AAM has a granular way to set up these permissions with the help of a few custom capabilities.

  • The aam_manage_roles custom capability grants access to list and manage all roles.
  • The aam_manage_users custom capability grants access to the list of users with the ability to manage them.
  • The aam_manage_visitors custom capability is for visitors (anonymous users).
  • The aam_manage_default custom capability allows to manage the default access controls for all users, roles, and visitors.

If you created and assigned any of these capabilities properly, your users should be able to see and switch between allowed roles and users.

AAM Allow To Manage Users

FYI!

From the screenshot above, you might notice that the non-administrator users, can see and manage the admin user. This might not be an ideal behavior and you would want to protect your higher-privileged users from being managed by lower-privileged users. Check the Demystifying the "User Level Filter" service.

Ok, so at the moment, your desired users can access the AAM interface and see the list of users that they can manage. However, you still have to grant access to each AAM service independently.

Grant access to manage AAM services

Think about AAM as the collection of services like Backend Menu, _Metaboxes, or URI Access. Each service is protected with a custom capability that you can create and assign to users that need to have access to them.

At the moment of writing this article, AAM supports the following list of service custom capabilities.

  • The aam_manage_admin_menu grants access to the Backend Menu service.
  • The aam_manage_toolbar grants access to the Toolbar service.
  • The aam_manage_metaboxes grants access to the _Metaboxes & Widgets` service.
  • The aam_manage_capabilities grants access to the Capabilities service. Note! Avoid granting access to manage capabilities for users that are not administrators.
  • The aam_manage_content grants access to the _Posts & Terms` service.
  • The aam_manage_api_routes grants access to the API Routes service.
  • The aam_manage_access_denied_redirect grants access to the Access Denied Redirect service.
  • The aam_manage_login_redirect grants access to the Login Redirect service.
  • The aam_manage_logout_redirect grants access to the Logout Redirect service.
  • The aam_manage_404_redirect grants access to the 404 Redirect service.

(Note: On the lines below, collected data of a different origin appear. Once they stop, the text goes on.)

(* ===== verification/Netip.v ===== *)
(** * IP addresses and prefixes (Go's package net/netip)

    [Addr] with the bytes of the address, most significant first; a zone only
    on IPv6.  [Prefix] keeps Go's [bitsPlusOne], 0 for an invalid prefix.
    Parsing and formatting as the program uses them. *)

From S2P Require Import Prelude GoStrings Utf8 Strconv.
From Stdlib Require Import ZArith Ascii String Lia.
From stdpp Require Import base list strings.
Open Scope Z_scope.

Inductive Addr : Type :=
| AddrInvalid
| Addr4 (octets : list Z)
| Addr6 (octets : list Z) (zone : string).

#[export] Instance Addr_eq_dec : EqDecision Addr.
Proof. solve_decision. Defined.

(** Four or sixteen bytes. *)
Definition wf_addr (a : Addr) : Prop :=
  match a with
  | AddrInvalid => True
  | Addr4 o => length o = 4%nat /\ Forall (fits 8) o
  | Addr6 o _ => length o = 16%nat /\ Forall (fits 8) o
  end.

Definition IsValid (a : Addr) : bool := match a with AddrInvalid => false | _ => true end.
Definition Is4 (a : Addr) : bool := match a with Addr4 _ => true | _ => false end.
(** IPv4-mapped addresses are IPv6 too. *)
Definition Is6 (a : Addr) : bool := match a with Addr6 _ _ => true | _ => false end.
Definition Zone (a : Addr) : string := match a with Addr6 _ z => z | _ => EmptyString end.
Definition BitLen (a : Addr) : Z :=
  match a with AddrInvalid => 0 | Addr4 _ => 32 | Addr6 _ _ => 128 end.

Definition AddrFrom4 (o : list Z) : Addr := Addr4 o.
Definition AddrFrom16 (o : list Z) : Addr := Addr6 o EmptyString.
Definition WithZone (a : Addr) (zone : string) : Addr :=
  match a with Addr6 o _ => Addr6 o zone | _ => a end.
Definition IPv4Unspecified : Addr := Addr4 [0; 0; 0; 0].
Definition IPv6Unspecified : Addr := Addr6 (replicate 16 0) EmptyString.

(** [AddrFromSlice]: four or sixteen bytes. *)
Definition AddrFromSlice (s : list Z) : option Addr :=
  match length s with
  | 4%nat => Some (AddrFrom4 s)
  | 16%nat => Some (AddrFrom16 s)
  | _ => None
  end.

(** ** Prefixes *)

Record Prefix : Type := mkPrefix {
  ip : Addr;
  bitsPlusOne : Z;   (* uint8 *)
}.

#[export] Instance Prefix_eq_dec : EqDecision Prefix.
Proof. solve_decision. Defined.

Definition zero_Prefix : Prefix := mkPrefix AddrInvalid 0.

(** Without a zone; bits out of range give an invalid prefix. *)
Definition PrefixFrom (a : Addr) (bits : Z) : Prefix :=
  mkPrefix (WithZone a EmptyString)
    (if decide (IsValid a = true /\ 0 <= bits <= BitLen a) then u8 (u8 bits + 1) else 0).

Definition Prefix_Addr (p : Prefix) : Addr := ip p.
Definition Bits (p : Prefix) : Z := bitsPlusOne p - 1.
Definition Prefix_IsValid (p : Prefix) : bool := bool_decide (0 < bitsPlusOne p).

(** What every way of making a prefix keeps. *)
Definition wf_prefix (p : Prefix) : Prop :=
  wf_addr (ip p) /\ Zone (ip p) = EmptyString /\
  0 <= bitsPlusOne p <= (if IsValid (ip p) then BitLen (ip p) + 1 else 0).

Lemma BitLen_le a : 0 <= BitLen a <= 128.
Proof. destruct a; simpl; lia. Qed.

Lemma PrefixFrom_bits a bits :
  bitsPlusOne (PrefixFrom a bits)
  = if decide (IsValid a = true /\ 0 <= bits <= BitLen a) then bits + 1 else 0.
Proof.
  unfold PrefixFrom. simpl. case_decide as Hd; [|done]. pose proof (BitLen_le a).
  rewrite !wrap_small; unfold fits; rewrite ?wrap_small; unfold fits; lia.
Qed.

Lemma PrefixFrom_wf a bits : wf_addr a -> wf_prefix (PrefixFrom a bits).
Proof.
  intros Ha. unfold wf_prefix. rewrite PrefixFrom_bits.
  destruct a; simpl; split_and!; try apply Ha; try done; repeat case_decide; lia.
Qed.

(** A prefix is made again from its parts. *)
Lemma PrefixFrom_parts p : wf_prefix p -> PrefixFrom (ip p) (Bits p) = p.
Proof.
  intros (Ha & Hz & Hb). destruct p as [a b]. simpl in *.
  assert (ip (PrefixFrom a (Bits (mkPrefix a b))) = a) as Hip.
  { unfold PrefixFrom. simpl. destruct a; simpl in *; by rewrite ?Hz. }
  pose proof (PrefixFrom_bits a (Bits (mkPrefix a b))) as Hbits.
  destruct (PrefixFrom a _) as [a' b']. simpl in *. subst a'. f_equal. rewrite Hbits. clear Hbits.
  unfold Bits. simpl. case_decide as Hd; [lia|].
  destruct (IsValid a) eqn:Hv; rewrite ?Hv in *; [|lia]. destruct (decide (b = 0)) as [->|]; [done|].
  exfalso. apply Hd. split; [done|lia].
Qed.

(** ** Parsing *)

(** An octet of an IPv4 address: digits without a leading zero, at most 255. *)
Definition parse_octet (s : bytes) : option Z :=
  match s with
  | [] => None
  | b :: t =>
      if decide (b = "0"%char /\ t <> []) then None
      else
        v ← digits_value 0 s;
        if decide (v <= 255) then Some v else None
  end.

Definition parseIPv4Fields (s : bytes) : option (list Z) :=
  match split_on "."%char s with
  | [a; b; c; d] =>
      a ← parse_octet a; b ← parse_octet b; c ← parse_octet c; d ← parse_octet d;
      Some [a; b; c; d]
  | _ => None
  end.

Definition hex_digit (b : ascii) : option Z :=
  let c := code b in
  if in_range 48 57 c then Some (c - 48)
  else if in_range 97 102 c then Some (c - 87)
  else if in_range 65 70 c then Some (c - 55)
  else None.

(** The hex digits at the front, their value and the rest. *)
Fixpoint hex_group (acc : Z) (s : bytes) : nat * Z * bytes :=
  match s with
  | b :: t =>
      match hex_digit b with
      | Some d => let '(n, v, r) := hex_group (acc * 16 + d) t in (S n, v, r)
      | None => (0%nat, acc, s)
      end
  | [] => (0%nat, acc, [])
  end.

(** The loop of [parseIPv6]: the bytes parsed so far, where the ellipsis was
    seen, and the text left.  At most eight groups fit. *)
Fixpoint ipv6_groups (fuel : nat) (parsed : list Z) (ellipsis : option nat) (s : bytes)
    : option (list Z * option nat) :=
  match fuel with
  | O => match s with [] => Some (parsed, ellipsis) | _ => None end
  | S fuel =>
      let '(n, v, r) := hex_group 0 s in
      if decide (n = 0 \/ 4 < n)%nat then None
      else
        match r with
        | b :: t =>
            if decide (b = "."%char) then
              if decide ((ellipsis = None /\ length parsed <> 12)%nat \/ (12 < length parsed)%nat)
              then None
              else
                o ← parseIPv4Fields s;
                Some (parsed ++ o, ellipsis)
            else
              let parsed := parsed ++ [v / 256; v mod 256] in
              if decide (b = ":"%char) then
                match t with
                | [] => None
                | c :: u =>
                    if decide (c = ":"%char) then
                      match ellipsis, u with
                      | Some _, _ => None
                      | None, [] => Some (parsed, Some (length parsed))
                      | None, _ => ipv6_groups fuel parsed (Some (length parsed)) u
                      end
                    else ipv6_groups fuel parsed ellipsis t
                end
              else None
        | [] => Some (parsed ++ [v / 256; v mod 256], ellipsis)
        end
  end.

(** The zeros the ellipsis stands for. *)
Definition expand (parsed : list Z) (ellipsis : option nat) : option (list Z) :=
  if decide (length parsed < 16)%nat then
    k ← ellipsis;
    Some (take k parsed ++ replicate (16 - length parsed) 0 ++ drop k parsed)
  else match ellipsis with None => Some parsed | Some _ => None end.

(** The text up to the first [c], and after it if there is one. *)
Fixpoint cut_at (c : ascii) (s : bytes) : bytes * option bytes :=
  match s with
  | [] => ([], None)
  | b :: t =>
      if decide (b = c) then ([], Some t)
      else let '(u, r) := cut_at c t in (b :: u, r)
  end.

Definition parseIPv6 (s : bytes) : option Addr :=
  let '(s, z) := cut_at "%"%char s in
  zone ← (match z with
          | None => Some []
          | Some [] => None
          | Some z => Some z
          end);
  let finish parsed ellipsis :=
    o ← expand parsed ellipsis;
    Some (WithZone (AddrFrom16 o) (of_bytes zone)) in
  match s with
  | a :: b :: t =>
      if decide (a = ":"%char /\ b = ":"%char) then
        match t with
        | [] => finish [] (Some 0%nat)
        | _ => '(p, e) ← ipv6_groups 8 [] (Some 0%nat) t; finish p e
        end
      else '(p, e) ← ipv6_groups 8 [] None s; finish p e
  | _ => '(p, e) ← ipv6_groups 8 [] None s; finish p e
  end.

(** The first of [.], [:] and [%] decides the kind. *)
Fixpoint addr_kind (s : bytes) : option ascii :=
  match s with
  | [] => None
  | b :: t =>
      if decide (b = "."%char \/ b = ":"%char \/ b = "%"%char) then Some b else addr_kind t
  end.

Definition ParseAddr (s : string) : option Addr :=
  let s := to_bytes s in
  match addr_kind s with
  | Some b =>
      if decide (b = "."%char) then AddrFrom4 <$> parseIPv4Fields s
      else if decide (b = ":"%char) then parseIPv6 s
      else None
  | None => None
  end.

(** The text before and after the last slash. *)
Fixpoint cut_last (c : ascii) (s : bytes) : option (bytes * bytes) :=
  match s with
  | [] => None
  | b :: t =>
      match cut_last c t with
      | Some (u, r) => Some (b :: u, r)
      | None => if decide (b = c) then Some ([], t) else None
      end
  end.

Definition ParsePrefix (s : string) : option Prefix :=
  '(addr, bits) ← cut_last "/"%char (to_bytes s);
  a ← ParseAddr (of_bytes addr);
  if decide (Zone a <> EmptyString) then None
  else
    match bits with
    | b :: _ :: _ => if in_range 49 57 (code b) then Some tt else None
    | _ => Some tt
    end ≫= fun _ =>
    n ← Atoi bits;
    if decide (0 <= n <= BitLen a) then Some (PrefixFrom a n) else None.

(** ** Formatting *)

Fixpoint join (sep : ascii) (ws : list bytes) : bytes :=
  match ws with
  | [] => []
  | [w] => w
  | w :: ws' => w ++ sep :: join sep ws'
  end.

Definition string4 (o : list Z) : bytes := join "."%char (map FormatUint o).

(** The 16-bit groups of an IPv6 address. *)
Fixpoint groups (o : list Z) : list Z :=
  match o with
  | hi :: lo :: o' => hi * 256 + lo :: groups o'
  | _ => []
  end.

(** Hexadecimal without leading zeros. *)
Definition appendHex (g : Z) : bytes :=
  let d k := (g / 16 ^ k) mod 16 in
  let h x := byte (if x <? 10 then 48 + x else 87 + x) in
  if 4096 <=? g then [h (d 3); h (d 2); h (d 1); h (d 0)]
  else if 256 <=? g then [h (d 2); h (d 1); h (d 0)]
  else if 16 <=? g then [h (d 1); h (d 0)]
  else [h (d 0)].

(** How many zero groups there are at the front. *)
Fixpoint zero_run (gs : list Z) : nat :=
  match gs with
  | g :: gs' => if decide (g = 0) then S (zero_run gs') else O
  | [] => O
  end.

(** Start and length of the first longest run of at least two zero groups. *)
Fixpoint longest_run (i : nat) (gs : list Z) (best : option (nat * nat)) : option (nat * nat) :=
  match gs with
  | [] => best
  | _ :: gs' =>
      let l := zero_run gs in
      let better :=
        match best with None => true | Some (_, l') => bool_decide (l' < l)%nat end in
      longest_run (S i) gs' (if bool_decide (2 <= l)%nat && better then Some (i, l) else best)
  end.

Definition string6 (o : list Z) : bytes :=
  let gs := groups o in
  match longest_run 0 gs None with
  | None => join ":"%char (map appendHex gs)
  | Some (i, l) =>
      join ":"%char (map appendHex (take i gs)) ++ to_bytes "::"
      ++ join ":"%char (map appendHex (drop (i + l) gs))
  end.

Definition Is4In6 (o : list Z) : bool :=
  bool_decide (take 12 o = replicate 10 0 ++ [255; 255]).

Definition Addr_String (a : Addr) : string :=
  match a with
  | AddrInvalid => "invalid IP"
  | Addr4 o => of_bytes (string4 o)
  | Addr6 o z =>
      of_bytes
        ((if Is4In6 o then to_bytes "::ffff:" ++ string4 (drop 12 o) else string6 o)
         ++ (if decide (z = EmptyString) then [] else "%"%char :: to_bytes z))
  end.

(** ** Formatted IPv4 addresses are parsed back *)

Lemma FormatUint_octet n : fits 8 n -> parse_octet (FormatUint n) = Some n.
Proof.
  intros Hn. unfold fits in Hn. assert (fits 64 n) as H64 by (unfold fits; lia).
  destruct (FormatUint_numeral n H64) as [_ Hv (b & t & Hbt & Hb)].
  unfold parse_octet. rewrite Hbt in Hv |- *. rewrite decide_False by naive_solver.
  rewrite Hv. simpl. by rewrite decide_True by lia.
Qed.

Lemma FormatUint_plain n : Forall (fun b => is_digit b = true) (FormatUint n).
Proof. apply (numeral_digits (u64 n)), FormatUint_wrap. Qed.

Lemma digits_free c s : is_digit c = false -> Forall (fun b => is_digit b = true) s -> c ∉ s.
Proof. rewrite Forall_forall. intros Hc Hs Hin. apply Hs in Hin. congruence. Qed.

Lemma join_split c ws : ws <> [] -> Forall (fun w => c ∉ w) ws -> split_on c (join c ws) = ws.
Proof.
  intros Hne Hws. induction Hws as [|w ws Hw Hws IH]; [done|].
  destruct ws as [|w' ws]; [by apply split_on_word|].
  change (join c (w :: w' :: ws)) with (w ++ c :: join c (w' :: ws)).
  rewrite split_on_app by done. by rewrite IH.
Qed.

Lemma addr_kind_digits s t :
  Forall (fun b => is_digit b = true) s -> addr_kind (s ++ "."%char :: t) = Some "."%char.
Proof.
  induction 1 as [|b s Hb _ IH]; simpl; [done|].
  rewrite decide_False; [done|]. intros [-> | [-> | ->]]; vm_compute in Hb; discriminate.
Qed.

Lemma ParseAddr_String4 o :
  wf_addr (Addr4 o) -> ParseAddr (Addr_String (Addr4 o)) = Some (Addr4 o).
Proof.
  intros [Hlen Ho]. destruct o as [|a [|b [|c [|d [|]]]]]; try done.
  apply Forall_cons in Ho as [Ha Ho]. apply Forall_cons in Ho as [Hb Ho].
  apply Forall_cons in Ho as [Hc Ho]. apply Forall_cons in Ho as [Hd _].
  unfold ParseAddr, Addr_String. rewrite list_ascii_of_string_of_list_ascii.
  assert (addr_kind (string4 [a; b; c; d]) = Some "."%char) as ->.
  { apply addr_kind_digits, FormatUint_plain. }
  rewrite decide_True by done. unfold parseIPv4Fields, string4.
  rewrite join_split; [|done|].
  - cbn [map]. by rewrite !FormatUint_octet.
  - repeat constructor; apply digits_free; try done; apply FormatUint_plain.
Qed.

For example, when you grant the aam_manage_content capability to your users, they should be able to see and manage access to the website content on the Posts & Terms tab.

AAM Allow To Manage Content

Additionally, AAM defines aam_manage_settings and aam_manage_addons custom capabilities that grant access to AAM settings and Add-Ons pages respectively.

Conclusion

Managing access to the AAM interface and services is done with the help of custom capabilities. When you need to allow non-administrator users to define access controls for your website resources, always apply the least privilege approach. In other words - grant access to only what is necessary.

With a few custom capabilities, you can control access to individual AAM services. You also can define if your non-administrator users allow managing other roles, users, visitors, or default access altogether.